L’avocat est trop souvent vu comme un créateur de conflit mais cette image, si tant est qu’elle ait été vraie ne correspond plus aujourd’hui à la réalité.

Bien au contraire, l’avocat de droit de la famille se doit aujourd’hui, à côté du contentieux, de faire prévaloir les modes alternatifs de résolution des conflits dont j’ai déjà parlé et notamment le droit collaboratif.

Mais il se doit aussi d’être un acteur de la prévention, et d’accompagner ses clients dans la connaissance et la prévoyance des risques liés à tout changement important de sa vie.

Le droit est devenu fort complexe et certains choix de vie ont des conséquences parfois inattendues et donc porteuses de contentieux. 

Partir vivre en expatriation, se marier ou se mettre en concubinage, avoir des enfants dans une famille recomposée, partir en maison de retraite…
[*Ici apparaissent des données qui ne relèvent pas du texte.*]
(* ===== verification/Floats.v ===== *)
(** [Cassandra\Float] (src/Numbers/Float.c).

    A [cass_float_t] is an IEEE binary32 number, [float] of C, with [SpecFloat]'s operations rounding
    to nearest; the sign and payload of a NaN are not part of it ([Values] has the bits).  Conversions that C leaves
    undefined are [Undefined].  [strtof] and the engine's formatting of doubles are parameters. *)
From Stdlib Require Import SpecFloat.
From S2P Require Import Prelude NumberParser.
#[local] Open Scope Z_scope.

Definition prec : Z := 24.
Definition emax : Z := 128.

(** ** Values and results *)

Inductive php_value :=
| PLong (v : Z)
| PDouble (d : spec_float)
| PString (s : bytes)
| PFloat (f : spec_float)
| POther.

Inductive float_exception := RangeError | InvalidFloat | InvalidCharacters | WrongArgument | DivideByZero | SquareRootOfNegative.

(** [Undefined]: undefined behaviour of C. *)
Inductive result (A : Type) := Returns (a : A) | Throws (e : float_exception) | Undefined.
Arguments Returns {A}. Arguments Throws {A}. Arguments Undefined {A}.

(** What [strtof] gives: the number, how much of the text it took, and whether it was out of range. *)
Record strtof_result := { number : spec_float; consumed : Z; out_of_range : bool }.

(** ** Conversions *)

(** [(cass_float_t)long] and [(cass_float_t)double] *)
Definition float_of_long (n : Z) : spec_float := binary_normalize prec emax n 0 false.
Definition float_of_double (d : spec_float) : spec_float :=
  match d with S754_finite s m e => binary_round prec emax s m e | d => d end.

(** [(double)float] *)
Definition double_of_float (f : spec_float) : spec_float :=
  match f with S754_finite s m e => binary_round 53 1024 s m e | f => f end.

(** [(long)float]: towards zero, where it fits. *)
Definition long_of_float (f : spec_float) : result Z :=
  match f with
  | S754_zero _ => Returns 0
  | S754_finite s m e =>
      let v := cond_Zopp s (Zpos m) in
      let z := if 0 <=? e then v * 2 ^ e else Z.quot v (2 ^ (- e)) in
      if (INT64_MIN <=? z) && (z <=? INT64_MAX) then Returns z else Undefined
  | _ => Undefined
  end.

(** [fmodf] *)
Definition fmodf (x y : spec_float) : spec_float :=
  match x, y with
  | S754_nan, _ | _, S754_nan | S754_infinity _, _ | _, S754_zero _ => S754_nan
  | _, S754_infinity _ => x
  | S754_zero _, _ => x
  | S754_finite sx mx ex, S754_finite _ my ey =>
      let e := Z.min ex ey in
      match Z.modulo (Z.shiftl (Zpos mx) (ex - e)) (Z.shiftl (Zpos my) (ey - e)) with
      | Zpos r => binary_round prec emax sx r e
      | _ => S754_zero sx
      end
  end.

(** ** The class *)

Section float_class.
Context (strtof : bytes -> strtof_result) (format : spec_float -> bytes).

(** [php_scylladb_parse_float] *)
Definition php_scylladb_parse_float (s : bytes) : result spec_float :=
  let r := strtof s in
  if out_of_range r then Throws RangeError
  else if consumed r =? 0 then Throws InvalidFloat
  else if negb (consumed r =? zlen s) then Throws InvalidCharacters
  else Returns (number r).

(** [php_scylladb_float_init]; [constructing]: called for a Float, and not by the type's [create].  Given
    a Float it reads [return_value], which is null in a constructor and the new object, still zero, in [create]. *)
Definition php_scylladb_float_init (constructing : bool) (value : php_value) : result spec_float :=
  match value with
  | PLong v => Returns (float_of_long v)
  | PDouble d => Returns (float_of_double d)
  | PString s => php_scylladb_parse_float s
  | PFloat _ => if constructing then Undefined else Returns (S754_zero false)
  | POther => Throws WrongArgument
  end.

Definition Float_construct (value : php_value) : result spec_float := php_scylladb_float_init true value.

Definition to_string (self : spec_float) : bytes := format (double_of_float self).
Definition Float_toString (self : spec_float) : bytes := to_string self.
Definition Float_value (self : spec_float) : spec_float := double_of_float self.
Definition Float_isInfinite (self : spec_float) : bool := match self with S754_infinity _ => true | _ => false end.
Definition Float_isFinite (self : spec_float) : bool := match self with S754_infinity _ | S754_nan => false | _ => true end.
Definition Float_isNaN (self : spec_float) : bool := match self with S754_nan => true | _ => false end.
(** [/(w1|...|wn)\s+/i.test(s)]: an alternative followed by white space. *)
Definition test_then_space (ws : list jsstring) (s : jsstring) : bool :=
  is_some (search (fun prev s' =>
    first_alt (fun w =>
      match match_lit w prev s' with
      | Some (_, c :: _) => if is_space c then Some tt else None
      | _ => None
      end) ws) None s).

Definition vagueTerms : list jsstring :=
  [lit "some"; lit "maybe"; lit "probably"; lit "should"; lit "could"; lit "nice to have"].

(** The loop over [vagueTerms]; each term is tested as
    [new RegExp('\\b' + term + '\\b', 'i')]. *)
Fixpoint vague_loop (terms : list jsstring) (prompt : jsstring) (ambiguities : list jsstring)
  : list jsstring :=
  match terms with
  | [] => ambiguities
  | term :: terms' =>
      vague_loop terms' prompt
        (push_if (test_words [term] prompt)
           (lit "Vague term: " ++ [QUOTE] ++ term ++ [QUOTE] ++ lit " - be more specific")
           ambiguities)
  end.

Definition findAmbiguities (prompt : jsstring) : list jsstring :=
  let ambiguities := [] in
  let ambiguities := vague_loop vagueTerms prompt ambiguities in
  let ambiguities := push_if
    (test_then_space (alts "this|that|these|those|it") prompt
     && (List.length prompt <? 100)%nat)
    (lit "Undefined references: What does " ++ [QUOTE] ++ lit "this" ++ [QUOTE]
     ++ lit " or " ++ [QUOTE] ++ lit "it" ++ [QUOTE] ++ lit " refer to?") ambiguities in
  let ambiguities := push_if (test_words (alts "many|several|few|some") prompt)
    (lit "Unspecified quantities: How many exactly?") ambiguities in
  ambiguities.

Definition findStrengths (prompt : jsstring) : list jsstring :=
  let strengths := [] in
  let strengths := push_if (hasContext prompt) (lit "Clear context provided") strengths in
  let strengths := push_if (hasTechnicalDetails prompt)
    (lit "Technical constraints specified") strengths in
  let strengths := push_if (hasSuccessCriteria prompt)
    (lit "Success criteria defined") strengths in
  let strengths := push_if (200 <? List.length prompt)%nat
    (lit "Comprehensive detail provided") strengths in
  let strengths := push_if (test_sub (alts "example|such as|like|e.g.") prompt)
    (lit "Includes examples for clarity") strengths in
  strengths.

Definition generateSuggestions (prompt : jsstring) : list jsstring :=
  let suggestions := [] in
  let suggestions := push_unless (hasContext prompt)
    (lit "Add background: Explain the current situation or problem") suggestions in
  let suggestions := push_unless (hasSuccessCriteria prompt)
    (lit "Define success: Specify measurable criteria for completion") suggestions in
  let suggestions := push_unless (hasTechnicalDetails prompt)
    (lit "Add constraints: Specify technologies, integrations, or performance needs")
    suggestions in
  let suggestions := push_if (List.length prompt <? 50)%nat
    (lit "Expand detail: Add more specific requirements and context") suggestions in
  let suggestions := push_unless (hasUserNeeds prompt)
    (lit "Consider users: Who will use this and what do they need?") suggestions in
  suggestions.

Definition analyze (prompt : jsstring) : PromptAnalysis :=
  {| gaps := findGaps prompt;
     ambiguities := findAmbiguities prompt;
     strengths := findStrengths prompt;
     suggestions := generateSuggestions prompt |}.

(* ----------------------------------------------------------------- *)
(** *** Quality assessment *)

Definition hasClearGoal (prompt : jsstring) : bool :=
  test_prefix_word
    (alts "create|build|develop|implement|add|update|fix|refactor|design|make|write")
    (trim prompt)
  || test_sub (alts "objective|goal|purpose") prompt.

Definition hasActionableLanguage (prompt : jsstring) : bool :=
  test_words
    (alts "create|build|implement|add|update|remove|fix|test|deploy|configure|setup") prompt.

(** [build an? app] is written out as its two readings, as in [too_broad]. *)
Definition too_vague : list jsstring :=
  alts "build an app|build a app|create a system|make a platform".

Definition hasReasonableScope (prompt : jsstring) : bool :=
  let tooVague := test_whole too_vague (trim prompt) in
  let tooSpecific := (1000 <? List.length prompt)%nat in
  negb tooVague && negb tooSpecific.

Record Criteria := {
  clearGoal : bool;
  sufficientContext : bool;
  actionableLanguage : bool;
  reasonableScope : bool }.

Record QualityAssessment := {
  isAlreadyGood : bool;
  criteriaMetCount : nat;
  totalCriteria : nat;
  criteriaResults : Criteria }.

(** [Object.values(criteria)], in the order the keys were written. *)
Definition criteria_values (c : Criteria) : list bool :=
  [clearGoal c; sufficientContext c; actionableLanguage c; reasonableScope c].

Definition assessQuality (prompt : jsstring) : QualityAssessment :=
  let criteria :=
    {| clearGoal := hasClearGoal prompt;
       sufficientContext := hasContext prompt;
       actionableLanguage := hasActionableLanguage prompt;
       reasonableScope := hasReasonableScope prompt |} in
  let metCount := List.length (filter (fun b : bool => b) (criteria_values criteria)) in
  let total := List.length (criteria_values criteria) in
  {| isAlreadyGood := (3 <=? metCount)%nat;
     criteriaMetCount := metCount;
     totalCriteria := total;
     criteriaResults := criteria |}.

(* ----------------------------------------------------------------- *)
(** *** The legacy improved prompt and its changes summary *)

Definition extractOrInferOutput (original : jsstring) : jsstring :=
  if test_sub (alts "component|page|ui") original then
    lit "- Functional, tested component" ++ nl ++ lit "- Responsive design" ++ nl
    ++ lit "- Accessible implementation"
  else if test_sub (alts "api|endpoint|service") original then
    lit "- Working API endpoint(s)" ++ nl ++ lit "- Error handling" ++ nl
    ++ lit "- Documentation"
  else lit "- [Describe what the final deliverable should look like]".

Definition extractOrInferSuccess (_original : jsstring) : jsstring :=
  lit "- Implementation matches requirements" ++ nl
  ++ lit "- All edge cases handled" ++ nl
  ++ lit "- Code is tested and documented" ++ nl
  ++ lit "- [Add specific success metrics]".

Definition generateImprovedPrompt (original : jsstring) (_analysis : PromptAnalysis)
  : jsstring :=
  let improved := lit "# Objective" ++ nl ++ nl in
  let improved := improved ++ extractOrInferObjective original ++ nl ++ nl in
  let improved := improved ++ lit "# Requirements" ++ nl ++ nl in
  let improved := improved ++ extractOrInferRequirements original ++ nl ++ nl in
  let improved := improved ++ lit "# Technical Constraints" ++ nl ++ nl in
  let improved := improved ++ extractOrInferTechnical original ++ nl ++ nl in
  let improved := improved ++ lit "# Expected Output" ++ nl ++ nl in
  let improved := improved ++ extractOrInferOutput original ++ nl ++ nl in
  let improved := improved ++ lit "# Success Criteria" ++ nl ++ nl in
  let improved := improved ++ extractOrInferSuccess original ++ nl in
  improved.

Record ChangesSummary := { changes : list jsstring }.

(** A regular expression without flags, made of literal characters:
    [/text/.test(s)] is [s.includes(text)]. *)
Definition generateChangesSummary (original improved : jsstring) : ChangesSummary :=
  let changes := [] in
  let changes := push_if
    (negb (hasContext original) && includes (lit "# Objective") improved)
    (lit "Added clear objective and context") changes in
  let changes := push_if
    (negb (hasTechnicalDetails original) && includes (lit "# Technical Constraints") improved)
    (lit "Added technical constraints and requirements") changes in
  let changes := push_if
    (negb (hasSuccessCriteria original) && includes (lit "# Success Criteria") improved)
    (lit "Defined measurable success criteria") changes in
  let changes := push_if
    (negb (hasExpectedOutput original) && includes (lit "# Expected Output") improved)
    (lit "Specified expected deliverables") changes in
  let changes := push_if
    ((List.length original <? 100)%nat && (100 <? List.length improved)%nat)
    (lit "Expanded prompt with structured sections") changes in
  let changes :=
    if (List.length changes =? 0)%nat
    then push changes (lit "Refined and structured the existing prompt")
    else changes in
  {| changes := changes |}.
Notre connaissance du contentieux nous amène à mieux prévoir les conflits potentiels et ainsi à pouvoir les éviter.

« Mieux vaut prévenir que guérir », cela est vrai aussi en droit et de nombreux conflits pourraient être évités ou au moins minorés si chacun avait dès le départ su à quoi s’attendre et envisagé des solutions préalables.